For the initial phase of transduction, cells were kept in the
same culture medium as described except for the concentration of each cytokine, which
was 2-times higher than the above mentioned final concentration (2X medium). Six
hours later, the culture was fed with fresh GCsapM-ADA supernatant at the equal
volume with the 2X medium, and cultured overnight for the second phase of
transduction on the same day.
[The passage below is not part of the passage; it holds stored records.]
(* ===== verification/ChainDuoLeader.v ===== *)
(** * The leader of a DuoBFT chain

    The invariant of the replica that proposes, over the ledger of
    ChainDuoSafety.v: what it has stored are the entries of the ledger; the leaf
    is the last entry when a proposal is due, and the one before otherwise; its own
    proposals wait in the callback channel in the order of their heights, above
    the lock; and the commands of the ledger, with those that wait, are the requests
    in their order. *)
From S2P Require Import Prelude Command Worker Peer Runs ChainHotstuff ChainDuo ChainDuoSafety.
From Stdlib Require Import Strings.Byte.
Import ChainDuo.

Lemma wp_bind_inv {S A B} (m : M S B) (k : B → M S A) Q s : wp (m ≫= k) Q s → wp m (λ b, wp (k b) Q) s.
Proof. unfold wp, mbind, M_bind. by destruct (m s) as [[? ?]| |]. Qed.

Section chain_leader.
Context {U : Type} `{GoEnv, !GoEnvLaws, Codec BlockState, Codec ChainDuoBFTMessage, MapRange, Ed25519, UsigEd U}.
Implicit Types (d : ChainDuoBFT U).
Implicit Types (L P : ledger) (R : list Command).
#[local] Hint Resolve preserves_get_block preserves_FastState preserves_SlowState preserves_has_fast
  preserves_has_slow preserves_getLeader preserves_marshall : go_inv.

(** ** The invariant *)

(** The leader's own proposals on the callback channel have increasing heights,
    above [n]; nothing else there makes a fast block. *)
Fixpoint next_ok L d (n : nat) (cbs : callbacks) : Prop :=
  match cbs with
  | [] => True
  | ((_, j), _) :: cbs =>
      match j with
      | FastProposeJob _ _ => False
      | NextStep m blk =>
          (∃ b, d_blocks d !! blk = Some b ∧ blk_State b = m) ∧
          match mb_FastState m with
          | Some _ => ∃ n' k f0, L !! n' = Some (k, f0) ∧ cached d blk k ∧ n < n' ∧ next_ok L d n' cbs
          | None => next_ok L d n cbs
          end
      | _ => next_ok L d n cbs
      end
  end.
Definition pool_job (j : job) : Prop := match j with FastProposeJob _ _ | NextStep _ _ => False | _ => True end.
Definition pool_tasks (p : pools U) : list task :=
  Worker.pending (pl_signUsig p) ++ Worker.pending (pl_sign p) ++
  Worker.pending (pl_fastVerify p) ++ Worker.pending (pl_slowVerify p).
(** A proposal of the ledger to another replica. *)
Definition proposal_of L (id : Z) (m : Message) : Prop :=
  msg_To m ≠ id ∧ ∃ p, Marshal (ChainDuoBFTMessage_Propose p) = Some (msg_Content m) ∧
    ∀ f, b_FastState p = Some f → ∃ n k, L !! n = Some (k, f).

(** [L]: the entries whose blocks are stored; [P]: with the one that [propose] is
    about to store; [R]: the requests; the lock is entry [l]. *)
Record leads L P R (l n : nat) d : Prop := {
  ld_stored k b : fastBlocks (d_blockchain d) !! k = Some b → ∃ n f0, L !! n = Some (k, f0);
  ld_present n k f0 : L !! n = Some (k, f0) → ∃ b, fastBlocks (d_blockchain d) !! k = Some b;
  ld_made n k f0 : L !! n = Some (k, f0) → ∃ b f, cached d b k ∧ half d b = Some f ∧ f_Height f = Z.of_nat n;
  ld_exact a f : d_fasts d !! a = Some f → ∃ n k f0, P !! n = Some (k, f0) ∧ same_half f0 f;
  ld_leaf : ∃ m k f0, L !! m = Some (k, f0) ∧ cached d (pm_bLeafFast (d_pacemaker d)) k ∧
    qc_BlockHash (pm_fastHighQC (d_pacemaker d)) = Some k ∧ qc_Height (pm_fastHighQC (d_pacemaker d)) = Z.of_nat m ∧
    if pm_fastHighQCChanged (d_pacemaker d)
    then length P = S m ∧ pm_currentFastHeight (d_pacemaker d) = Z.of_nat (S m)
    else length P = S (S m) ∧ (pm_currentFastHeight (d_pacemaker d) = Z.of_nat (S m) ∨
                               pm_currentFastHeight (d_pacemaker d) = Z.of_nat (S (S m)));
  ld_lock : ∃ k f0, L !! l = Some (k, f0) ∧ cached d (d_bLockFast d) k;
  ld_lock_le : l ≤ n;
  ld_next : next_ok L d n (d_callbackC d);
  ld_pending : d_pendingFastProposals d = ∅;
  ld_queue : Forall canonical (d_cmdQueue d);
  ld_requests : ledger_cmds P ++ d_cmdQueue d = R;
  ld_last : (d_lastFastHeight d ≤ Z.of_nat (length P))%Z;
  ld_length : length L ≤ length (d_blocks d);
  ld_pools t : t ∈ pool_tasks (d_pools d) → pool_job t.2;
  ld_msgs m : m ∈ d_msgs d → msg_From m = d_id d ∧ (vote_content (msg_Content m) ∨ proposal_of L (d_id d) m);
}.

Lemma grows_length d d' : grows d d' → length (d_blocks d) ≤ length (d_blocks d').
Proof.
  intros Hg. destruct (length (d_blocks d)) as [|x] eqn:Hl; [lia|].
  destruct (lookup_lt_is_Some_2 (d_blocks d) x) as [blk Hb]; [lia|].
  destruct (gr_blocks _ _ Hg _ _ Hb) as (blk' & Hb' & _). apply lookup_lt_Some in Hb'. lia.
Qed.
Lemma next_ok_grows L d d' n cbs : grows d d' → next_ok L d n cbs → next_ok L d' n cbs.
Proof.
  intros Hg. revert n. induction cbs as [|[[t j] r] cbs IH]; intros n; simpl; [done|].
  destruct j as [| | | | |m blk]; auto. intros [(b & Hb & Hm) Hrest]. split.
  - destruct (gr_blocks _ _ Hg _ _ Hb) as (b' & Hb' & E & _). exists b'. split; [done|congruence].
  - destruct (mb_FastState m); [|by apply IH]. destruct Hrest as (n' & k & f0 & ? & ? & ? & ?).
    exists n', k, f0. split_and!; [done|by eapply cached_grows|done|by apply IH].
Qed.
Lemma next_ok_snoc L d n cbs t j r :
  pool_job j → next_ok L d n cbs → next_ok L d n (cbs ++ [((t, j), r)]).
Proof.
  intros Hj. revert n. induction cbs as [|[[t' j'] r'] cbs IH]; intros n; simpl; [by destruct j|].
  destruct j' as [| | | | |m blk]; auto. intros [Hb Hrest]. split; [done|].
  destruct (mb_FastState m); [|by apply IH]. destruct Hrest as (n' & k & f0 & ? & ? & ? & ?).
  exists n', k, f0. split_and!; [done..|by apply IH].
Qed.
(** The part of a state that the invariant looks at, but for the heaps. *)
Definition lead_view d :=
  (fastBlocks (d_blockchain d), fast_part (d_pacemaker d), d_bLockFast d, d_callbackC d, d_pendingFastProposals d,
   d_cmdQueue d, d_lastFastHeight d, d_pools d, d_msgs d).
Definition no_new_half d d' : Prop :=
  ∀ a f', d_fasts d' !! a = Some f' → ∃ f, d_fasts d !! a = Some f ∧ same_half f f'.
Lemma leads_same L P R l n d d' :
  grows d d' → no_new_half d d' → lead_view d' = lead_view d → leads L P R l n d → leads L P R l n d'.
Proof.
  intros Hg Hf E. unfold lead_view, fast_part in E. injection E as E1 E2 E3 E4 E5 E6 E7 E8 E9 E10 E11 E12 E13.
  pose proof (gr_constants _ _ Hg) as Ec. unfold constants in Ec. injection Ec as Eid _ _ _.
  intros [A1 A2 A3 A4 A5 A6 A7 A8 A9 A10 A11 A12 A13 A14 A15]. split.
  - rewrite E1. exact A1.
  - rewrite E1. exact A2.
  - intros i k f0 (b & f & Hc & Hh & Ht)%A3. destruct (half_grows _ _ _ _ Hg Hh) as (f' & Hf' & Eh & _).
    exists b, f'. split_and!; [by eapply cached_grows|done|congruence].
  - intros a f' (f & Ha & Hs)%Hf. destruct (A4 a f Ha) as (i & k & f0 & ? & Hs'). exists i, k, f0. split; [done|].
    unfold same_half in *. intuition congruence.
  - rewrite E2, E3, E4, E5. destruct A5 as (m & k & f0 & ? & ? & ?). exists m, k, f0. split; [done|]. split; [|done].
    by eapply cached_grows.
  - rewrite E7. destruct A6 as (k & f0 & ? & ?). exists k, f0. split; [done|by eapply cached_grows].
  - done.
  - rewrite E8. by eapply next_ok_grows.
  - congruence.
  - congruence.
  - congruence.
  - congruence.
  - apply grows_length in Hg. lia.
  - rewrite E12. exact A14.
  - rewrite E13, Eid. exact A15.
Qed.

Lemma no_new_refl d d' : d_fasts d' = d_fasts d → no_new_half d d'.
Proof. intros E a f Ha. exists f. rewrite <-E. by repeat split. Qed.
Lemma leads_modify L P R l n (g : ChainDuoBFT U → ChainDuoBFT U) d :
  (d_blocks (g d), d_fasts (g d), constants (g d), lead_view (g d)) =
    (d_blocks d, d_fasts d, constants d, lead_view d) → leads L P R l n d → leads L P R l n (g d).
Proof.
  intros E. apply (leads_same _ _ _ _ _ d); [apply grows_neutral; congruence|apply no_new_refl; congruence|congruence].
Qed.
(** A field that a write leaves. *)
Ltac same_field :=
  match goal with
  | A : _ |- _ => exact A
  | A : next_ok _ ?d _ _ |- _ => apply (next_ok_grows _ d); [by apply grows_neutral|exact A]
  end.
Lemma pool_tasks_Exec p t (g : pools U → pools U) :
  g = (λ p, p <| pl_signUsig ::= Worker.Exec t |>) ∨ g = (λ p, p <| pl_sign ::= Worker.Exec t |>) ∨
  g = (λ p, p <| pl_fastVerify ::= Worker.Exec t |>) ∨ g = (λ p, p <| pl_slowVerify ::= Worker.Exec t |>) →
  ∀ t', t' ∈ pool_tasks (g p) → t' = t ∨ t' ∈ pool_tasks p.
Proof.
  intros Hg t'. unfold pool_tasks. rewrite !elem_of_app.
  assert (∀ w, t' ∈ Worker.pending (Worker.Exec t w) → t' = t ∨ t' ∈ Worker.pending w) as He.
  { intros w. rewrite Exec_pending, elem_of_cons. done. }
  destruct Hg as [-> | [-> | [-> | ->]]]; simpl; intros [Hi|[Hi|[Hi|Hi]]]; try apply He in Hi; tauto.
Qed.
Lemma leads_exec L P R l n d j g :
  vote_job j → let t := (d_ctrID d, j) in
  g = (λ p, p <| pl_signUsig ::= Worker.Exec t |>) ∨ g = (λ p, p <| pl_sign ::= Worker.Exec t |>) ∨
  g = (λ p, p <| pl_fastVerify ::= Worker.Exec t |>) ∨ g = (λ p, p <| pl_slowVerify ::= Worker.Exec t |>) →
  leads L P R l n d → leads L P R l n (d <| d_pools ::= g |>).
Proof.
  intros Hj t Hg Hd. assert (∀ t', t' ∈ pool_tasks (g (d_pools d)) → pool_job t'.2) as Hp.
  { intros t' Ht'. destruct (pool_tasks_Exec _ t g Hg _ Ht') as [->|Hin]; [by destruct j|by apply Hd]. }
  destruct Hd as [A1 A2 A3 A4 A5 A6 A7 A8 A9 A10 A11 A12 A13 A14 A15]. split; try exact Hp; same_field.
Qed.
Lemma leads_append L P R l n d blk : leads L P R l n d → leads L P R l n (d <| d_blocks ::= λ l, l ++ [blk] |>).
Proof. apply leads_same; [apply append_grows|by apply no_new_refl|done]. Qed.
Lemma leads_cache L P R l n d b blk k :
  d_blocks d !! b = Some blk → (∀ k', blk_512Hash blk = Some k' → k = k') → leads L P R l n d →
  leads L P R l n (d <| d_blocks ::= alter (set blk_512Hash (λ _, Some k)) b |>).
Proof. intros Hb Hk. apply leads_same; [by eapply cache_grows|by apply no_new_refl|done]. Qed.
Lemma leads_frame L P R l n : frame (leads L P R l n).
Proof.
  split; [split|..].
  - intros b d Hd. apply hash_wp. intros blk k Hb Hk _. by eapply leads_cache.
  - intros s d Hd. unfold new_block. do 5 wp_step. by apply leads_append.
  - intros g d. by apply leads_modify.
  - intros g d. by apply leads_modify.
  - intros g d. by apply leads_modify.
  - intros g d. by apply leads_modify.
  - intros j d Hj. apply leads_exec with j; [done|]. by left.
  - intros j d Hj. apply leads_exec with j; [done|]. right. by left.
  - intros j d Hj. apply leads_exec with j; [done|]. right. right. by left.
  - intros g d Hg. apply (leads_modify _ _ _ _ _ (λ d, d <| d_pacemaker ::= g |>)). specialize (Hg (d_pacemaker d)).
    unfold lead_view, constants. simpl. unfold fast_part in *. congruence.
  - intros g d Hg. apply (leads_modify _ _ _ _ _ (λ d, d <| d_blockchain ::= g |>)). unfold lead_view. simpl. by rewrite Hg.
  - intros g d. by apply leads_modify.
  - intros g d. by apply leads_modify.
  - intros g d. by apply leads_modify.
  - intros g d. by apply leads_modify.
  - intros to b d Hb [A1 A2 A3 A4 A5 A6 A7 A8 A9 A10 A11 A12 A13 A14 A15]. split; try same_field. cbn.
    intros m [Hm|Hm]%elem_of_app; [by apply A15|]. apply list_elem_of_singleton in Hm as ->. split; [done|by left].
  - intros d [A1 A2 A3 A4 A5 A6 A7 A8 A9 A10 A11 A12 A13 A14 A15]. split; try same_field. apply next_ok_snoc; [done|]. same_field.
  - intros g d. by apply leads_modify.
Qed.
(** The writes that leave what the invariant looks at. *)
Lemma leads_keeps L P R l n (g : ChainDuoBFT U → ChainDuoBFT U) :
  (∀ d, (d_blocks (g d), d_fasts (g d), constants (g d), lead_view (g d)) =
    (d_blocks d, d_fasts d, constants d, lead_view d)) → preserves (leads L P R l n) (modify g).
Proof. intros Hg. apply preserves_modify. intros d. by apply leads_modify. Qed.
Lemma leads_clear L P R l n b : preserves (leads L P R l n) (clear_Command b).
Proof.
  unfold clear_Command. preserves_step; [preserves_step|]. destruct (mb_FastState _) as [a|]; [|apply preserves_panic].
  apply preserves_modify. intros d. apply leads_same; [| |done].
  - apply grows_fasts. intros a' f Ha. destruct (decide (a = a')) as [->|Hne].
    + rewrite list_lookup_alter_eq, Ha. eexists. by repeat split.
    + rewrite list_lookup_alter_ne by done. by exists f.
  - intros a' f'. cbn. rewrite list_lookup_alter. case_decide; [|intros ?; by exists f'].
    intros (f & Ha & ->)%fmap_Some. exists f. subst. by repeat split.
Qed.

(** *** The commits and the slow chain *)
Lemma leads_fastCommit L P R l n b : preserves (leads L P R l n) (fastCommit b).
Proof.
  pose proof (leads_clear L P R l n). unfold fastCommit. preserves_step; [preserves_step|].
  match goal with |- preserves _ (_ ?x _) => generalize x as fuel end. intros fuel. revert b.
  induction fuel as [|fuel IH]; intros b; simpl; [by intros d|]. unfold getFastBlockFor, enqueueForExecution.
  preserves_steps; apply leads_keeps; by intros [].
Qed.
Lemma leads_slowCommit L P R l n b : preserves (leads L P R l n) (slowCommit b).
Proof.
  pose proof (leads_clear L P R l n). unfold slowCommit. preserves_step; [preserves_step|].
  match goal with |- preserves _ (_ ?x _) => generalize x as fuel end. intros fuel. revert b.
  induction fuel as [|fuel IH]; intros b; simpl; [by intros d|].
  unfold exec_block, getFastBlockFor, getSlowBlockFor, enqueueForExecution.
  preserves_steps; apply leads_keeps; by intros [].
Qed.
Lemma leads_slowPropose L P R l n m b : preserves (leads L P R l n) (onSlowProposeContinue m b).
Proof.
  unfold onSlowProposeContinue. preserves_step; [preserves_step|].
  apply fr_slowPropose; [apply leads_frame|apply leads_slowCommit].
Qed.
On day -2, cells were collected, resuspended in a 50:50
mixture of 2X medium and the GCsapM-ADA supernatant, and returned to the original
culture bag. The same transduction procedure was performed on day -1. On day 0,
transduced cells were collected and characterized, with a final cell yield of 2.88 x 107
(98.0% viable) and 5.66 x 107 (99.0% viable) for pt 1 and pt 2, respectively. After
sampling for analysis, the remaining cells were resuspended in ~20 ml of normal saline
containing 1% HSA, and infused intravenously, with 2.74 x 107 cells (70.7% CD34+)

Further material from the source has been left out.